Task brief. How do the lines below between the ones holding "pose proof (digits2_pos_bounds m)" and "assert (0 < 2 ^ (e", inclusive, read? Give them again exactly, with no other lines.

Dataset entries
****

(** X27.  The earlier revision of [isVersionSupported] (table 1.0.0 up to
    2.0.0) answers true exactly when the major part is not a number, or
    is 1 while the minor part is missing or not a number. *)
Theorem legacy_isVersionSupported_characterised (version : string) :
  existsb VersionCheck.isUnmodelled (VersionCheck.parts version) = false ->
  VersionCheckLegacy.isVersionSupported version
  = Some match VersionCheckLegacy.component 0 (VersionCheck.parts version) with
         | None => true
         | Some major =>
             (major =? 1) &&
             match VersionCheckLegacy.component 1 (VersionCheck.parts version) with
             | None => true
             | Some _ => false
             end
         end.
Proof.
  intros H. unfold VersionCheckLegacy.isVersionSupported.
  rewrite parts_legacy_minimum, parts_legacy_maximum.
  rewrite existsb_app, H.
  cbn [orb app existsb VersionCheck.isUnmodelled].
  f_equal.
  change (VersionCheckLegacy.component 0 [VersionCheck.Int 1; VersionCheck.Int 0; VersionCheck.Int 0]) with (Some 1).
  change (VersionCheckLegacy.component 1 [VersionCheck.Int 1; VersionCheck.Int 0; VersionCheck.Int 0]) with (Some 0).
  change (VersionCheckLegacy.component 2 [VersionCheck.Int 1; VersionCheck.Int 0; VersionCheck.Int 0]) with (Some 0).
  change (VersionCheckLegacy.component 0 [VersionCheck.Int 2; VersionCheck.Int 0; VersionCheck.Int 0]) with (Some 2).
  change (VersionCheckLegacy.component 1 [VersionCheck.Int 2; VersionCheck.Int 0; VersionCheck.Int 0]) with (Some 0).
  change (VersionCheckLegacy.component 2 [VersionCheck.Int 2; VersionCheck.Int 0; VersionCheck.Int 0]) with (Some 0).
  destruct (VersionCheckLegacy.component 0 (VersionCheck.parts version)) as [major|];
    destruct (VersionCheckLegacy.component 1 (VersionCheck.parts version)) as [minor|];
    destruct (VersionCheckLegacy.component 2 (VersionCheck.parts version)) as [patch|];
    cbn [VersionCheckLegacy.lt VersionCheckLegacy.ge VersionCheckLegacy.same
         VersionCheckLegacy.minus1 andb]; try reflexivity.
  all: change (2 - 1) with 1; change (0 - 1) with (-1).
  all: destruct (Z.ltb_spec major 1); [symmetry; apply andb_false_iff; left; apply Z.eqb_neq; lia|].
  all: destruct (Z.eqb_spec major 1) as [->|]; cbn [andb].
  all: try (destruct (Z.leb_spec 2 major); [reflexivity | lia]).
  all: change (2 <=? 1) with false; cbn iota.
  all: try reflexivity.
  all: destruct (Z.ltb_spec minor 0); [reflexivity|].
  all: destruct (Z.leb_spec 0 minor); [|lia].
  all: destruct (minor =? 0); cbn [andb]; try reflexivity.
  all: destruct (patch <? 0); reflexivity.
Qed.
Lemma rounded_zero (s : bool) : rounded 0 (S754_zero s).
Proof.
  split; cbn [SF2R is_finite_SF]; try reflexivity; intros;
    rewrite ?Rminus_0_r, ?Rabs_R0; try lra.
  left. apply bpow_pos.
Qed.

Lemma rounded_exact (r : spec_float) :
  valid_binary r = true -> is_finite_SF r = true -> rounded (SF2R r) r.
Proof.
  intros Hv Hf. split; try assumption; intros; try lra;
    rewrite Rminus_diag, Rabs_R0.
  - pose proof (bpow_pos (-53)). pose proof (Rabs_pos (SF2R r)). nra.
  - left. apply bpow_pos.
Qed.

Lemma rounded_ext (v w : R) (r : spec_float) : v = w -> rounded v r -> rounded w r.
Proof. now intros ->. Qed.

(** Both regimes at once. *)
Lemma rounded_bound (v : R) (r : spec_float) :
  rounded v r -> (Rabs (SF2R r - v) <= bpow (-53) * Rabs v + bpow (-1075))%R.
Proof.
  intros H. pose proof (bpow_pos (-53)). pose proof (bpow_pos (-1075)).
  pose proof (Rabs_pos v).
  destruct (Rle_lt_dec (bpow (-1022)) (Rabs v)) as [Hn | Hs].
  - apply (rounded_normal _ _ H) in Hn. nra.
  - apply (rounded_subnormal _ _ H) in Hs. nra.
Qed.

Lemma valid_finite_inv (s : bool) (m : positive) (e : Z) :
  valid_binary (S754_finite s m e) = true ->
  e = Z.max (Zpos (digits2_pos m) + e - 53) (-1074) /\ e <= 971.
Proof.
  cbn [SpecFloat.valid_binary]. unfold SpecFloat.bounded, canonical_mantissa.
  rewrite andb_true_iff, Z.eqb_eq, Z.leb_le, fexp_eq. change (emax - prec) with 971. lia.
Qed.

Lemma pos_iter_xO (m d : positive) : Zpos (Pos.iter xO m d) = Zpos m * 2 ^ Zpos d.
Proof.
  induction d as [| d IH] using Pos.peano_ind.
  - cbn. lia.
  - rewrite Pos.iter_succ, (Pos2Z.inj_xO (Pos.iter xO m d)), IH, Pos2Z.inj_succ, Z.pow_succ_r by lia.
    ring.
Qed.

Lemma shl_align_spec (mx : positive) (ex ez : Z) :
  ez <= ex ->
  shl_align mx ex ez = (Z.to_pos (Zpos mx * 2 ^ (ex - ez)), ez) /\
  Zpos (fst (shl_align mx ex ez)) = Zpos mx * 2 ^ (ex - ez).
Proof.
  intros Hle. unfold shl_align.
  destruct (ez - ex) as [| d | d] eqn:Hd; try lia.
  - assert (ez = ex) by lia. subst ez. rewrite Z.sub_diag. cbn [Z.pow fst].
    rewrite Z.mul_1_r. cbn [Z.to_pos]. split; [reflexivity | lia].
  - replace (ex - ez) with (Zpos d) by lia. cbn [fst].
    rewrite <- pos_iter_xO. cbn [Z.to_pos]. split; reflexivity.
Qed.

Lemma digits2_pos_shift (m : positive) (k : Z) (q : positive) :
  0 <= k -> Zpos q = Zpos m * 2 ^ k ->
  Zpos (digits2_pos q) = Zpos (digits2_pos m) + k.
Proof.
  intros Hk Hq. apply digits2_pos_unique. rewrite Hq.
  pose proof (digits2_pos_bounds m) as [H1 H2].
  assert (0 < 2 ^ k) by (apply Z.pow_pos_nonneg; lia).
  replace (Zpos (digits2_pos m) + k - 1) with ((Zpos (digits2_pos m) - 1) + k) by lia.
  rewrite !Z.pow_add_r by lia. nia.
Qed.

Lemma binary_round_rounded (s : bool) (m : positive) (e : Z) :
  (IZR (Zpos m) * bpow e < bpow 1023)%R ->
  rounded (IZR (cond_Zopp s (Zpos m)) * bpow e) (binary_round prec emax s m e).
Proof.
  intros Hov. unfold binary_round.
  set (fe := fexp prec emax (Zpos (digits2_pos m) + e)).
  destruct (Z_lt_le_dec fe e) as [Hlt | Hle].
  - destruct (shl_align_spec m e fe ltac:(lia)) as [Heq _]. rewrite Heq.
    set (q := Z.to_pos (Zpos m * 2 ^ (e - fe))).
    assert (Hq : Zpos q = Zpos m * 2 ^ (e - fe)).
    { unfold q. rewrite Z2Pos.id; [reflexivity|].
      assert (0 < 2 ^ (e - fe)) by (apply Z.pow_pos_nonneg; lia). lia. }
    assert (Hval : forall b : bool,
               (IZR (cond_Zopp b (Zpos q)) * bpow fe = IZR (cond_Zopp b (Zpos m)) * bpow e)%R).
    { intros b. rewrite !IZR_cond_Zopp, Hq, mult_IZR, <- bpow_IZR by lia.
      replace e with ((e - fe) + fe) at 2 by lia. rewrite bpow_add. ring. }
    apply (rounded_ext _ _ _ (Hval s)). apply binary_round_aux_rounded.
    + rewrite (digits2_pos_shift m (e - fe) q) by (assumption || lia).
      replace (Zpos (digits2_pos m) + (e - fe) + fe) with (Zpos (digits2_pos m) + e) by lia.
      fold fe. lia.
    + specialize (Hval false). cbn [cond_Zopp] in Hval. rewrite Hval. exact Hov.
  - unfold shl_align. destruct (fe - e) as [| d | d] eqn:Hd; try lia;
      apply binary_round_aux_rounded; fold fe; (lia || assumption).
Qed.

Lemma binary_normalize_rounded (z e : Z) :
  (Rabs (IZR z * bpow e) < bpow 1023)%R ->
  rounded (IZR z * bpow e) (binary_normalize prec emax z e false).
Proof.
  intros Hov. pose proof (bpow_pos e) as He.
  destruct z as [| m | m]; cbn [binary_normalize].
  - rewrite Rmult_0_l. apply rounded_zero.
  - apply (binary_round_rounded false). rewrite Rabs_pos_eq in Hov; [exact Hov|].
    assert (0 < IZR (Zpos m))%R by (apply IZR_lt; lia). nra.
  - apply (binary_round_rounded true).
    change (Zneg m) with (- Zpos m) in Hov. rewrite opp_IZR in Hov.
    replace (- IZR (Zpos m) * bpow e)%R with (- (IZR (Zpos m) * bpow e))%R in Hov by ring.
    rewrite Rabs_Ropp, Rabs_pos_eq in Hov; [exact Hov|].
    assert (0 < IZR (Zpos m))%R by (apply IZR_lt; lia). nra.
Qed.


(** *** The operations of the specification *)

Lemma SF2R_finite_abs (s : bool) (m : positive) (e : Z) :
  Rabs (SF2R (S754_finite s m e)) = (IZR (Zpos m) * bpow e)%R.
Proof.
  cbn [SF2R]. rewrite IZR_cond_Zopp, Rmult_assoc, Rabs_sign.
  apply Rabs_pos_eq. pose proof (bpow_pos e).
  assert (0 < IZR (Zpos m))%R by (apply IZR_lt; lia). nra.
Qed.

Lemma cond_Zopp_xorb (a b : bool) (x y : Z) :
  (IZR (cond_Zopp a x) * IZR (cond_Zopp b y))%R = IZR (cond_Zopp (xorb a b) (x * y)).
Proof.
  rewrite !IZR_cond_Zopp, mult_IZR. destruct a, b; cbn [xorb]; ring.
Qed.

Lemma SFmul_rounded (x y : spec_float) :
  valid_binary x = true -> valid_binary y = true ->
  is_finite_SF x = true -> is_finite_SF y = true ->
  (Rabs (SF2R x * SF2R y) < bpow 1023)%R ->
  rounded (SF2R x * SF2R y) (SFmul prec emax x y).
Proof.
  intros Hvx Hvy Hfx Hfy Hov.
  destruct x as [sx | sx | | sx mx ex]; try discriminate;
    destruct y as [sy | sy | | sy my ey]; try discriminate;
    cbn [SFmul];
    try (apply (rounded_ext 0); [cbn [SF2R]; ring | apply rounded_zero]).
  assert (Hv : (SF2R (S754_finite sx mx ex) * SF2R (S754_finite sy my ey)
                = IZR (cond_Zopp (xorb sx sy) (Zpos (mx * my))) * bpow (ex + ey))%R).
  { cbn [SF2R]. rewrite Pos2Z.inj_mul, <- cond_Zopp_xorb, bpow_add. ring. }
  rewrite Hv in Hov |- *.
  apply valid_finite_inv in Hvx, Hvy. destruct Hvx as [Hcx _], Hvy as [Hcy _].
  pose proof (digits2_pos_bounds mx) as [Hx1 Hx2].
  pose proof (digits2_pos_bounds my) as [Hy1 Hy2].
  pose proof (digits2_pos_bounds (mx * my)) as [_ Hxy].
  set (dx := Zpos (digits2_pos mx)) in *. set (dy := Zpos (digits2_pos my)) in *.
  set (D := Zpos (digits2_pos (mx * my))) in *.
  assert (HD : dx + dy - 1 <= D).
  { assert (Hp : 2 ^ (dx - 1 + (dy - 1)) < 2 ^ D).
    { rewrite Z.pow_add_r by lia. rewrite Pos2Z.inj_mul in Hxy.
      assert (0 < 2 ^ (dx - 1)) by (apply Z.pow_pos_nonneg; lia).
      assert (0 < 2 ^ (dy - 1)) by (apply Z.pow_pos_nonneg; lia). nia. }
    apply Z.pow_lt_mono_r_iff in Hp; lia. }
  apply binary_round_aux_rounded.
  - fold D. rewrite fexp_eq. lia.
  - rewrite IZR_cond_Zopp, Rmult_assoc, Rabs_sign in Hov.
    rewrite Rabs_pos_eq in Hov; [exact Hov|].
    pose proof (bpow_pos (ex + ey)).
    assert (0 < IZR (Zpos (mx * my)))%R by (apply IZR_lt; lia). nra.
Qed.

(** The sum of two finite numbers, as an integer multiple of the smaller unit. *)
Lemma aligned_value (s : bool) (m : positive) (e ez : Z) :
  ez <= e ->
  (IZR (cond_Zopp s (Zpos (fst (shl_align m e ez)))) * bpow ez)%R
  = SF2R (S754_finite s m e).
Proof.
  intros Hle. destruct (shl_align_spec m e ez Hle) as [_ ->]. cbn [SF2R].
  rewrite !IZR_cond_Zopp, mult_IZR, <- bpow_IZR by lia.
  replace e with ((e - ez) + ez) at 2 by lia. rewrite bpow_add. ring.
Qed.

Lemma SFadd_rounded (x y : spec_float) :
  valid_binary x = true -> valid_binary y = true ->
  is_finite_SF x = true -> is_finite_SF y = true ->
  (Rabs (SF2R x + SF2R y) < bpow 1023)%R ->
  rounded (SF2R x + SF2R y) (SFadd prec emax x y).
Proof.
  intros Hvx Hvy Hfx Hfy Hov.
  destruct x as [sx | sx | | sx mx ex]; try discriminate;
    destruct y as [sy | sy | | sy my ey]; try discriminate;
    cbn [SFadd].
  - apply (rounded_ext 0); [cbn [SF2R]; ring|]. destruct sx, sy; apply rounded_zero.
  - apply (rounded_ext (SF2R (S754_finite sy my ey))); [cbn [SF2R]; ring|].
    now apply rounded_exact.
  - apply (rounded_ext (SF2R (S754_finite sx mx ex))); [cbn [SF2R]; ring|].
    now apply rounded_exact.
  - set (ez := Z.min ex ey).
    assert (Hv : (IZR (cond_Zopp sx (Zpos (fst (shl_align mx ex ez)))
                       + cond_Zopp sy (Zpos (fst (shl_align my ey ez)))) * bpow ez
                  = SF2R (S754_finite sx mx ex) + SF2R (S754_finite sy my ey))%R).
    { rewrite plus_IZR, Rmult_plus_distr_r, !aligned_value by (unfold ez; lia). reflexivity. }
    apply (rounded_ext _ _ _ Hv). apply binary_normalize_rounded. rewrite Hv. exact Hov.
Qed.

Lemma SFsub_rounded (x y : spec_float) :
  valid_binary x = true -> valid_binary y = true ->
  is_finite_SF x = true -> is_finite_SF y = true ->
  (Rabs (SF2R x - SF2R y) < bpow 1023)%R ->
  rounded (SF2R x - SF2R y) (SFsub prec emax x y).
Proof.
  intros Hvx Hvy Hfx Hfy Hov.
  destruct x as [sx | sx | | sx mx ex]; try discriminate;
    destruct y as [sy | sy | | sy my ey]; try discriminate;
    cbn [SFsub].
  - apply (rounded_ext 0); [cbn [SF2R]; ring|]. destruct sx, sy; apply rounded_zero.
  - apply (rounded_ext (SF2R (S754_finite (negb sy) my ey))).
    + cbn [SF2R]. rewrite !IZR_cond_Zopp. destruct sy; cbn [negb]; ring.
    + apply rounded_exact; [exact Hvy | reflexivity].
  - apply (rounded_ext (SF2R (S754_finite sx mx ex))); [cbn [SF2R]; ring|].
    now apply rounded_exact.
  - set (ez := Z.min ex ey).
    assert (Hv : (IZR (cond_Zopp sx (Zpos (fst (shl_align mx ex ez)))
                       - cond_Zopp sy (Zpos (fst (shl_align my ey ez)))) * bpow ez
                  = SF2R (S754_finite sx mx ex) - SF2R (S754_finite sy my ey))%R).
    { rewrite minus_IZR, Rmult_minus_distr_r, !aligned_value by (unfold ez; lia). reflexivity. }
    apply (rounded_ext _ _ _ Hv). apply binary_normalize_rounded. rewrite Hv. exact Hov.
Qed.


(** *** Comparison *)

Lemma canonical_lt (s1 s2 : bool) (m1 m2 : positive) (e1 e2 : Z) :
  valid_binary (S754_finite s1 m1 e1) = true ->
  valid_binary (S754_finite s2 m2 e2) = true ->
  e1 < e2 ->
  (IZR (Zpos m1) * bpow e1 < IZR (Zpos m2) * bpow e2)%R.
Proof.
  intros H1 H2 Hlt.
  apply valid_finite_inv in H1, H2. destruct H1 as [H1 _], H2 as [H2 _].
  pose proof (digits2_pos_bounds m1) as [_ Hu].
  pose proof (digits2_pos_bounds m2) as [Hl _].
  assert (Hd2 : Zpos (digits2_pos m2) = 53) by lia. rewrite Hd2 in Hl.
  assert (Hu' : Zpos m1 < 2 ^ 53).
  { eapply Z.lt_le_trans; [exact Hu|]. apply Z.pow_le_mono_r; lia. }
  apply IZR_lt in Hu'. apply IZR_le in Hl.
  rewrite <- (bpow_IZR 53) in Hu' by lia. rewrite <- (bpow_IZR (53 - 1)) in Hl by lia.
  pose proof (bpow_pos e1). pose proof (bpow_pos e2).
  assert (Hs : (bpow (53 + e1) <= bpow (53 - 1 + e2))%R) by (apply bpow_le; lia).
  rewrite !bpow_add in Hs. nra.
Qed.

****

Answer space.
  pose proof (digits2_pos_bounds m) as [H1 H2].
  assert (0 < 2 ^ k) by (apply Z.pow_pos_nonneg; lia).
  replace (Zpos (digits2_pos m) + k - 1) with ((Zpos (digits2_pos m) - 1) + k) by lia.
  rewrite !Z.pow_add_r by lia. nia.
Qed.

Lemma binary_round_rounded (s : bool) (m : positive) (e : Z) :
  (IZR (Zpos m) * bpow e < bpow 1023)%R ->
  rounded (IZR (cond_Zopp s (Zpos m)) * bpow e) (binary_round prec emax s m e).
Proof.
  intros Hov. unfold binary_round.
  set (fe := fexp prec emax (Zpos (digits2_pos m) + e)).
  destruct (Z_lt_le_dec fe e) as [Hlt | Hle].
  - destruct (shl_align_spec m e fe ltac:(lia)) as [Heq _]. rewrite Heq.
    set (q := Z.to_pos (Zpos m * 2 ^ (e - fe))).
    assert (Hq : Zpos q = Zpos m * 2 ^ (e - fe)).
    { unfold q. rewrite Z2Pos.id; [reflexivity|].
      assert (0 < 2 ^ (e - fe)) by (apply Z.pow_pos_nonneg; lia). lia. }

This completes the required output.